How is this possible? The benefit to screening and early detection of cancer is based on the idea that cancer progresses in an orderly fashion from a pre-cancerous lesion to a localized tumor and finally to metastatic disease.
If a pre-cancerous lesion or a localized tumor is detected on a screening test and treatment is begun immediately, the belief is that metastatic disease can be prevented and lives will be saved. But what if some cancers are more aggressive than others and have already spread when the primary tumor is detected? Early detection of cancers like this will not change the disease-specific death rate (the death rate attributed specifically to cancer) because metastatic disease, which is what usually kills patients, will not be prevented from developing. What if the tumor that is detected is one that grows slowly and only rarely kills? Finding a tumor like this early may not save lives.

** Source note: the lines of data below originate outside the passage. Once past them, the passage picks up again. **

Lemma step_no a e : P a → Q e → @assignable_step K rec a e = Some (Some false) → ¬ Assignable W a e.
Proof.
  intros Ha He E Hx. destruct a as [p| | |id args|a|v|u l|].
  - by eapply step_no_primitive.
  - inversion Hx as [| | | | | |? ? Hs| | |]; subst; [done|]. by apply subtype_ref in Hs as [? _].
  - inversion Hx as [? Hr| | | | | |? ? Hs| | |]; subst; [by destruct e|]. by apply subtype_ref in Hs as [? _].
  - inversion Hx as [| | | | |b ? p q Hb Hw|? ? Hs| | |? ? eid eargs Hi]; subst.
    + cbn [assignable_step as_named mbind option_bind] in E. rewrite Hb in E.
      destruct Hw as [->|Hw]; [by rewrite bool_decide_eq_true_2 in E|]. by rewrite Hw, orb_true_r in E.
    + by eapply step_no_subtype.
    + cbn [assignable_step] in E.
      by destruct (is_subtype_no _ _ _ ltac:(intros x; by eapply expected_args) _ _ Ha E _ Hi) as (?&?&?).
  - inversion Hx as [| | | | | |? ? Hs| |? e' Hra Hre Ha'|]; subst; [by eapply step_no_subtype|].
    destruct (cl_element _ _ _ HP _ Ha) as [_ ?]. destruct (cl_expected_element _ _ _ HP _ He) as [_ ?].
    cbn [assignable_step] in E. destruct a, e'; try done; by eapply rec_no; [| |exact E|].
  - inversion Hx as [| | | | | |? ? Hs|? bs b ? Hv Hb Hk Hy| |]; subst; [by eapply step_no_subtype|].
    assert (∀ r, r = Some (Some false) → @assignable_step K rec (TVariable v) e = r →
      ∃ bs', @variable_bounds K v = Some bs' ∧ any_proved (λ b, rec b e) false (bounds_or_object bs') = r) as Hstep.
    { intros r -> E'. destruct Hk as [Hk|[q ->]]; [destruct e; try done|];
        cbn [assignable_step] in E'; (destruct (@variable_bounds K v); [by eexists|done]). }
    destruct (Hstep _ eq_refl E) as (bs' & Ev & E'). pose proof (bounds_same _ _ Ev) as Ew.
    assert (bs' = bs) as -> by congruence. apply any_proved_false in E' as [_ E'].
    destruct (cl_bound _ _ _ HP _ _ _ Ha Ev Hb) as [? ?]. eapply rec_no; [|exact He|by apply E'|done]. done.
  - by destruct (cl_head _ _ _ HP _ Ha).
  - by destruct (cl_head _ _ _ HP _ Ha).
Qed.

End Sound.

Section Proved.
Context (K W : Classes) (HW : completes K W) (HB : boxes_apart W).
Context (P Q : TypeRef → Prop) (HP : captureless K P Q).

Lemma assignable_answers n :
  (∀ a e, P a → Q e → @assignable_refs K n a e = Some (Some true) →
     Assignable W a e ∧ (ref_type a = true → ref_type e = true → Subtype W a e))
  ∧ (∀ a e, P a → Q e → @assignable_refs K n a e = Some (Some false) → ¬ Assignable W a e)
  ∧ ∀ a v, ref_type a = true → P a → @assignable_refs K n a (TVariable v) ≠ Some (Some false).
Proof.
  induction n as [|n (IHy & IHn & IHv)]; [done|]. cbn [assignable_refs]. split_and!; intros.
  - by apply (step_yes K W HW P Q HP _ IHy).
  - by apply (step_no K W HW HB P Q HP _ IHn IHv).
  - by apply (step_variable K P Q HP _ IHv).
Qed.

End Proved.


(** ** Where it does not return *)

Definition plain_class (fqn : string) (params : list TypeParameter) (supers : list TypeRef) : ClassMetadata :=
  mkClassMetadata (TNamed fqn) KClass Public false true None params supers true true.

(** [class A<T extends T> {}], which a half-written file can hold: any
    question about a value of type [T] recurses without end. *)
Definition cyclic_T : TypeVariableId := mkTypeVariableId "A" 0.
Definition cyclic_classes : Classes := {|
  facts id := if bool_decide (id = TNamed "A") then Some (plain_class "A" [mkTypeParameter cyclic_T [TVariable cyclic_T]] []) else None;
  in_table b := bool_decide (b = "A") |}.
Lemma cyclic_bound_overflows fuel : @assignable_refs cyclic_classes fuel (TVariable cyclic_T) (named "java.lang.String") = None.
Proof.
  induction fuel as [|f IH]; [done|]. cbn [assignable_refs].
  assert (E : @variable_bounds cyclic_classes cyclic_T = Some [TVariable cyclic_T]) by reflexivity.
  unfold named in *. cbn [assignable_step]. rewrite E. cbn [any_proved bool_decide_eq_false_2].
  rewrite bool_decide_eq_false_2 by done. cbn [any_proved]. by rewrite IH.
Qed.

So does that mean screening programs don’t work? Not at all. But it does mean that such programs need to be rigorously tested. The introduction of Pap smears has had a profound impact on death from cervical cancer. Screening programs for breast and colon cancer have been shown to decrease cancer-related death from these diseases. However, screening for prostate cancer may not. Prostate cancer is a slow growing disease, and most tumors picked up by screening tests are small enough that they do not need to be treated – men with these tumors are more likely to die of something else (a heart attack or a stroke) rather than dying of prostate cancer. So finding this tumor early does not save lives. As future screening tests become available, they will need to be tested carefully to determine whether or not they should be widely applied.
What does all this mean? I think it means we as a medical community need to be very careful in how we discuss concepts like screening, prevention, and even treatment. Words are powerful. We need to choose ours carefully. We need to avoid complicity in misleading the public into believing that if they just eat right, exercise, and submit to a variety of screening procedures, they won’t die from cancer.
As Ms. Kolata also points out, “Research lurches from fad to fad — cancer viruses, immunology, genomics. Advocacy groups have lobbied and directed research in ways that have not always advanced science.”
Those of us involved in cancer research must continue to carry the fight forward, guided by science, so that one day cancer will be no more feared than high blood pressure.